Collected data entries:
━━━━━━

(* ===== verification/Kernel.v ===== *)
(** * The kernel side of the interface

    XNU is not part of the repository.  What the extension uses of it is
    collected here as data (errno values, vnode and directory-entry types,
    credentials, processes) and as interfaces: the operations are class
    fields or record fields, and the documented behaviour the extension
    relies on is a class of laws.  A concrete instance ([ubuf]) shows that
    the laws can hold and lets the definitions be evaluated. *)
From S2P Require Import Prelude.
From stdpp Require Import base list numbers strings gmap.
Open Scope Z_scope.

(** ** errno values of the target *)
Definition EPERM : Z := 1.
Definition ENOENT : Z := 2.
Definition ESRCH : Z := 3.
Definition EIO : Z := 5.
Definition ENOMEM : Z := 12.
Definition EACCES : Z := 13.
Definition EFAULT : Z := 14.
Definition EBUSY : Z := 16.
Definition ENOTDIR : Z := 20.
Definition EISDIR : Z := 21.
Definition EINVAL : Z := 22.
Definition EROFS : Z := 30.
Definition EMSGSIZE : Z := 40.
Definition ENOTSUP : Z := 45.
Definition ENOTCONN : Z := 57.
Definition ETIMEDOUT : Z := 60.
Definition EOPNOTSUPP : Z := 102.

(** ** Vnode types and directory-entry types *)
Inductive vtype := VNON | VREG | VDIR | VBLK | VCHR | VLNK.

#[export] Instance vtype_eq_dec : EqDecision vtype.
Proof. solve_decision. Defined.

(** The numeric values of [enum vtype]. *)
Definition vtype_num (v : vtype) : Z :=
  match v with VNON => 0 | VREG => 1 | VDIR => 2 | VBLK => 3 | VCHR => 4 | VLNK => 5 end.

Definition DT_CHR : Z := 2.
Definition DT_DIR : Z := 4.
Definition DT_REG : Z := 8.
Definition DT_LNK : Z := 10.

(** ** Credentials and processes *)
Record cred := Cred { cr_uid : Z; cr_ruid : Z; cr_gid : Z; cr_rgid : Z }.

Record proc := Proc {
  p_pid : Z;
  p_ppid : Z;
  p_pgrpid : Z;
  p_sessionid : Z;
  p_cred : cred;
  p_comm : string;          (* what proc_name() reports *)
  p_start_sec : Z;
  p_start_usec : Z;
  p_zombie : bool;          (* p_stat == SZOMB *)
  p_system : bool           (* p_flag & P_SYSTEM *)
}.

(** One answer of the process table.  [proc_find] returns the process with
    the given id, or none. *)
Record kernel := Kernel {
  proc_find : Z -> option proc;
  current_pid : Z
}.

Class KernelLaws (K : kernel) := {
  proc_find_pid pid p : proc_find K pid = Some p -> p_pid p = pid;
  proc_find_neg pid : pid < 0 -> proc_find K pid = None
}.

(** ** The uio interface

    [uiomove d n u] copies up to [n] bytes of [d] to the caller's area
    described by [u]; [uiomove_in n u] copies the other way.  [uio_out u] is
    what the caller's area has received so far, [uio_in u] what is left to
    be read from it. *)
Class Uio (U : Type) := {
  uio_offset : U -> Z;
  uio_resid : U -> Z;
  uio_is_write : U -> bool;
  uio_out : U -> bytes;
  uio_in : U -> bytes;
  uio_setoffset : Z -> U -> U;
  uiomove : bytes -> Z -> U -> Z * U;
  uiomove_in : Z -> U -> Z * bytes * U
}.

Class UioLaws (U : Type) `{Uio U} := {
  (** A successful move transfers [min n resid] bytes and advances. *)
  uiomove_ok d n u u' :
    0 <= n -> 0 <= uio_resid u -> uiomove d n u = (0, u') ->
    uio_out u' = (uio_out u ++ take (Z.to_nat (Z.min n (uio_resid u))) d)%list
    /\ uio_offset u' = uio_offset u + Z.min n (uio_resid u)
    /\ uio_resid u' = uio_resid u - Z.min n (uio_resid u)
    /\ uio_is_write u' = uio_is_write u;
  (** A failing move reports a positive errno. *)
  uiomove_err d n u e u' : uiomove d n u = (e, u') -> 0 <= e;
  uio_setoffset_spec z u :
    uio_offset (uio_setoffset z u) = z
    /\ uio_resid (uio_setoffset z u) = uio_resid u
    /\ uio_out (uio_setoffset z u) = uio_out u
    /\ uio_is_write (uio_setoffset z u) = uio_is_write u;
  uiomove_in_ok n u bs u' :
    0 <= n -> n <= uio_resid u -> uiomove_in n u = (0, bs, u') ->
    bs = take (Z.to_nat n) (uio_in u)
}.

(** ** A concrete uio: one user buffer that may be unmapped *)
Record ubuf := Ubuf {
  ub_offset : Z; ub_resid : Z; ub_write : bool; ub_out : bytes; ub_in : bytes;
  ub_fault : bool
}.

Definition ubuf_move (d : bytes) (n : Z) (u : ubuf) : Z * ubuf :=
  if ub_fault u then (EFAULT, u) else
  let k := Z.min n (ub_resid u) in
  (0, Ubuf (ub_offset u + k) (ub_resid u - k) (ub_write u)
           (ub_out u ++ take (Z.to_nat k) d)%list (ub_in u) (ub_fault u)).

Definition ubuf_move_in (n : Z) (u : ubuf) : Z * bytes * ubuf :=
  if ub_fault u then (EFAULT, [], u) else
  let k := Z.min n (ub_resid u) in
  (0, take (Z.to_nat k) (ub_in u),
   Ubuf (ub_offset u + k) (ub_resid u - k) (ub_write u) (ub_out u)
        (drop (Z.to_nat k) (ub_in u)) (ub_fault u)).

#[export] Instance ubuf_uio : Uio ubuf := {|
  uio_offset := ub_offset;
  uio_resid := ub_resid;
  uio_is_write := ub_write;
  uio_out := ub_out;
  uio_in := ub_in;
  uio_setoffset z u :=
    Ubuf z (ub_resid u) (ub_write u) (ub_out u) (ub_in u) (ub_fault u);
  uiomove := ubuf_move;
  uiomove_in := ubuf_move_in
|}.

#[export] Instance ubuf_laws : UioLaws ubuf.
Proof.
  split; cbn.
  - intros d n u u' Hn Hr. unfold ubuf_move.
    destruct (ub_fault u); [done|]. intros [= <-]. by cbn.
  - intros d n u e u'. unfold ubuf_move. destruct (ub_fault u); intros [= <- _]; done.
  - done.
  - intros n u bs u' Hn Hle. unfold ubuf_move_in.
    destruct (ub_fault u); [done|]. intros [= <- _]. by rewrite Z.min_l by lia.
Qed.

(** A read of [resid] bytes at [off] into a mapped buffer. *)
Definition ubuf_read (off resid : Z) : ubuf := Ubuf off resid false [] [] false.

(** A write of the bytes [bs]. *)
Definition ubuf_writing (bs : bytes) : ubuf :=
  Ubuf 0 (Z.of_nat (length bs)) true [] bs false.

(** ** A concrete process table *)
Definition table_kernel (ps : list proc) (cur : Z) : kernel :=
  Kernel (fun pid => if pid <? 0 then None
                     else List.find (fun p => p_pid p =? pid) ps) cur.

#[export] Instance table_kernel_laws ps cur : KernelLaws (table_kernel ps cur).
Proof.
  split; cbn; intros pid.
  - intros p. destruct (pid <? 0); [done|]. intros [_ H]%List.find_some. lia.
  - intros H. apply Z.ltb_lt in H. by rewrite H.
Qed.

━━━━━━

Exercise objective: Your task is to retype the entries verbatim, starting with the line that holds "fields or record" and stopping after the line that holds "be read from it. *)".

Answer to this problem:
    fields or record fields, and the documented behaviour the extension
    relies on is a class of laws.  A concrete instance ([ubuf]) shows that
    the laws can hold and lets the definitions be evaluated. *)
From S2P Require Import Prelude.
From stdpp Require Import base list numbers strings gmap.
Open Scope Z_scope.

(** ** errno values of the target *)
Definition EPERM : Z := 1.
Definition ENOENT : Z := 2.
Definition ESRCH : Z := 3.
Definition EIO : Z := 5.
Definition ENOMEM : Z := 12.
Definition EACCES : Z := 13.
Definition EFAULT : Z := 14.
Definition EBUSY : Z := 16.
Definition ENOTDIR : Z := 20.
Definition EISDIR : Z := 21.
Definition EINVAL : Z := 22.
Definition EROFS : Z := 30.
Definition EMSGSIZE : Z := 40.
Definition ENOTSUP : Z := 45.
Definition ENOTCONN : Z := 57.
Definition ETIMEDOUT : Z := 60.
Definition EOPNOTSUPP : Z := 102.

(** ** Vnode types and directory-entry types *)
Inductive vtype := VNON | VREG | VDIR | VBLK | VCHR | VLNK.

#[export] Instance vtype_eq_dec : EqDecision vtype.
Proof. solve_decision. Defined.

(** The numeric values of [enum vtype]. *)
Definition vtype_num (v : vtype) : Z :=
  match v with VNON => 0 | VREG => 1 | VDIR => 2 | VBLK => 3 | VCHR => 4 | VLNK => 5 end.

Definition DT_CHR : Z := 2.
Definition DT_DIR : Z := 4.
Definition DT_REG : Z := 8.
Definition DT_LNK : Z := 10.

(** ** Credentials and processes *)
Record cred := Cred { cr_uid : Z; cr_ruid : Z; cr_gid : Z; cr_rgid : Z }.

Record proc := Proc {
  p_pid : Z;
  p_ppid : Z;
  p_pgrpid : Z;
  p_sessionid : Z;
  p_cred : cred;
  p_comm : string;          (* what proc_name() reports *)
  p_start_sec : Z;
  p_start_usec : Z;
  p_zombie : bool;          (* p_stat == SZOMB *)
  p_system : bool           (* p_flag & P_SYSTEM *)
}.

(** One answer of the process table.  [proc_find] returns the process with
    the given id, or none. *)
Record kernel := Kernel {
  proc_find : Z -> option proc;
  current_pid : Z
}.

Class KernelLaws (K : kernel) := {
  proc_find_pid pid p : proc_find K pid = Some p -> p_pid p = pid;
  proc_find_neg pid : pid < 0 -> proc_find K pid = None
}.

(** ** The uio interface

    [uiomove d n u] copies up to [n] bytes of [d] to the caller's area
    described by [u]; [uiomove_in n u] copies the other way.  [uio_out u] is
    what the caller's area has received so far, [uio_in u] what is left to
    be read from it. *)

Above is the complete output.